What is more, by constantly reminding them that AI is much brighter than they are and it would be foolish to pretend otherwise, it is having a dampening effect on creative endeavours. Why bother to write an essay, poem or novel when a chatbot can instantaneously provide you with one that could be far superior to anything you might come up with? In academic institutions throughout the world, students and even professors are letting AI do most of the hard stuff because, after all, it is increasingly difficult to distinguish between their own work and that of their cybernetic helpers. To make things even more complicated, AI is creating ghostly entities that lurk behind screens or within humanoid robots; some flesh-and-blood human beings have fallen in love with them. There are also cases of people committing suicide after being induced to do so by a persuasive machine.
Another risk is that the ready availability of apparently all-knowing devices will continue to make people increasingly stupid.
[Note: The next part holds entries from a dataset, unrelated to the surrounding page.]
(* ===== verification/DecimalRounding.v ===== *)
(** * Correctness of decimal_round

    The loops of [decimal_round] on the words of a decimal, and the value of the
    result: the operand rounded to the scale, for all modes that the code
    implements. *)

From S2P Require Import Prelude MyBit Decimal DecimalFacts DecimalAdd DecimalBytes DecimalWrite DecimalColumn DecimalProduct DecimalInt DecimalRound.

#[local] Open Scope Z_scope.

(** ** Loops *)

Lemma some_word_spec P S R :
  digits S →
  some_word (length S) (P ++ S ++ R) (Z.of_nat (length P) + Z.of_nat (length S) - 1) = Some (negb (num S =? 0)).
Proof.
  revert R. induction S as [|x S IH] using rev_ind; intros R D; [done|]. apply Forall_app in D as [D Hx%Forall_inv].
  rewrite length_app, Nat.add_1_r. cbn [some_word]. rewrite rd_snoc by done. cbn [mbind option_bind].
  rewrite num_snoc. pose proof (num_bound S D). unfold digit in Hx. destruct (Z.eqb_spec x 0) as [->|Hx0].
  - rewrite <- app_assoc. replace (_ - 1 - 1) with (Z.of_nat (length P) + Z.of_nat (length S) - 1) by lia. rewrite IH by done.
    do 2 f_equal. unfold DIG_BASE. apply Bool.eq_iff_eq_true. rewrite !Z.eqb_eq. lia.
  - rewrite (proj2 (Z.eqb_neq _ _)); [done|]. unfold DIG_BASE in *. lia.
Qed.

(** What adding 1 to the words [P] changes: words from [j] on. *)
Record increased (P P' : list Z) (j : nat) : Prop := {
  in_length : length P' = length P;
  in_digits : digits P';
  in_num : num P' = num P + 1;
  in_word : ∃ x, P' !! j = Some x ∧ 0 < x;
  in_same : take j P' = take j P;
}.


Lemma increased_first y P x P' j : increased (y :: P) (x :: P') j → digits P → x ≤ y + 1 ∧ (j ≠ 0%nat → x = y).
Proof.
  intros [HL HD HN _ HS] DP. split; [|intros Hj; destruct j; [done|]; by injection HS].
  injection HL as HL. apply list.Forall_cons in HD as [_ HD]. pose proof (num_bound P DP). pose proof (num_bound P' HD).
  rewrite !num_cons, HL in *. pose proof (base_pos (length P)). nia.
Qed.

Lemma round_carry_spec P R fuel :
  digits P → (length P < fuel)%nat →
  (∃ P' j, round_carry fuel (P ++ R) (Z.of_nat (length P)) 1 = Some (P' ++ R, Z.of_nat j, 0) ∧ increased P P' j)
  ∨ round_carry fuel (P ++ R) (Z.of_nat (length P)) 1 = Some (replicate (length P) 0 ++ R, -1, 1) ∧ num P + 1 = base (length P).
Proof.
  revert R fuel. induction P as [|x P IH] using rev_ind; intros R [|fuel] D Hf; try (cbn in Hf; lia).
  { right. split; [done|]. done. }
  apply Forall_app in D as [D Hx%Forall_inv]. rewrite length_app in *. cbn [length] in *. cbn [round_carry].
  replace (Z.of_nat (length P + 1) - 1) with (Z.of_nat (length P)) by lia. rewrite (proj2 (Z.ltb_ge _ _)) by lia.
  rewrite <- app_assoc. cbn [app Z.eqb]. rewrite rd_app. cbn [mbind option_bind]. unfold digit, DIG_BASE in Hx.
  unfold ADD. rewrite Z.add_0_r, i32_ok by lia. cbn [mbind option_bind]. rewrite i32_ok by lia. cbn [mbind option_bind].
  rewrite !num_snoc, Nat.add_1_r, base_S.
  destruct (Z.leb_spec DIG_BASE (x + 1)) as [Hc|Hc]; cbn [mbind option_bind]; rewrite wr_app; cbn [mbind option_bind].
  - assert (x + 1 - DIG_BASE = 0) as -> by (unfold DIG_BASE in *; lia).
    destruct (IH (0 :: R) fuel D ltac:(lia)) as [(P' & j & E & H)|[E H]].
    + left. exists (P' ++ [0]), j. rewrite E, <- app_assoc. split; [done|]. destruct H as [HL HD HN (w & Hw & Hpos) HS].
      pose proof (lookup_lt_Some _ _ _ Hw). split.
      * rewrite !length_app, HL. done.
      * apply Forall_app. split; [done|]. by repeat constructor.
      * rewrite !num_snoc, HN. unfold DIG_BASE in *. lia.
      * exists w. by rewrite lookup_app_l by done.
      * by rewrite !take_app_le by lia.
    + right. rewrite E. split; [|unfold DIG_BASE in *; lia]. by rewrite replicate_S_end, <- app_assoc.
  - left. exists (P ++ [x + 1]), (length P). destruct fuel; [lia|]. cbn [round_carry Z.eqb]. rewrite <- app_assoc. split; [done|]. split.
    + by rewrite !length_app.
    + apply Forall_app. split; [done|]. repeat constructor; lia.
    + rewrite !num_snoc. lia.
    + exists (x + 1). split; [by apply list_lookup_middle|lia].
    + by rewrite !take_app_length.
Qed.

Lemma shift_up_spec L x R : ∃ y, shift_up (length L) (L ++ x :: R) = Some (y :: L ++ R).
Proof.
  revert x R. induction L as [|w L IH] using rev_ind; intros x R; [by exists x|].
  rewrite length_app, Nat.add_1_r. cbn [shift_up]. rewrite <- app_assoc. cbn [app]. rewrite rd_app. cbn [mbind option_bind].
  replace (L ++ w :: x :: R) with ((L ++ [w]) ++ x :: R) by (by rewrite <- app_assoc).
  replace (Z.of_nat (S (length L))) with (Z.of_nat (length (L ++ [w]))) by (rewrite length_app; cbn; lia).
  rewrite wr_app. cbn [mbind option_bind]. rewrite <- !app_assoc. cbn [app]. apply IH.
Qed.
Thanks to technology, the attention span of many is shrinking, they read far less than their parents or older siblings and find it harder to add or subtract in their head. It seems that the “Flynn effect,” with young folk’s ability to solve problems rising year after year, a phenomenon that was attributed to improvements in education, nutrition and the requirements of modern urban life, went into reverse a couple of decades ago and that the trend is speeding up. According to some, everything changed in 2007 when Apple brought out the first iPhone. If so, the world’s most successful and most admired company has a lot to answer for.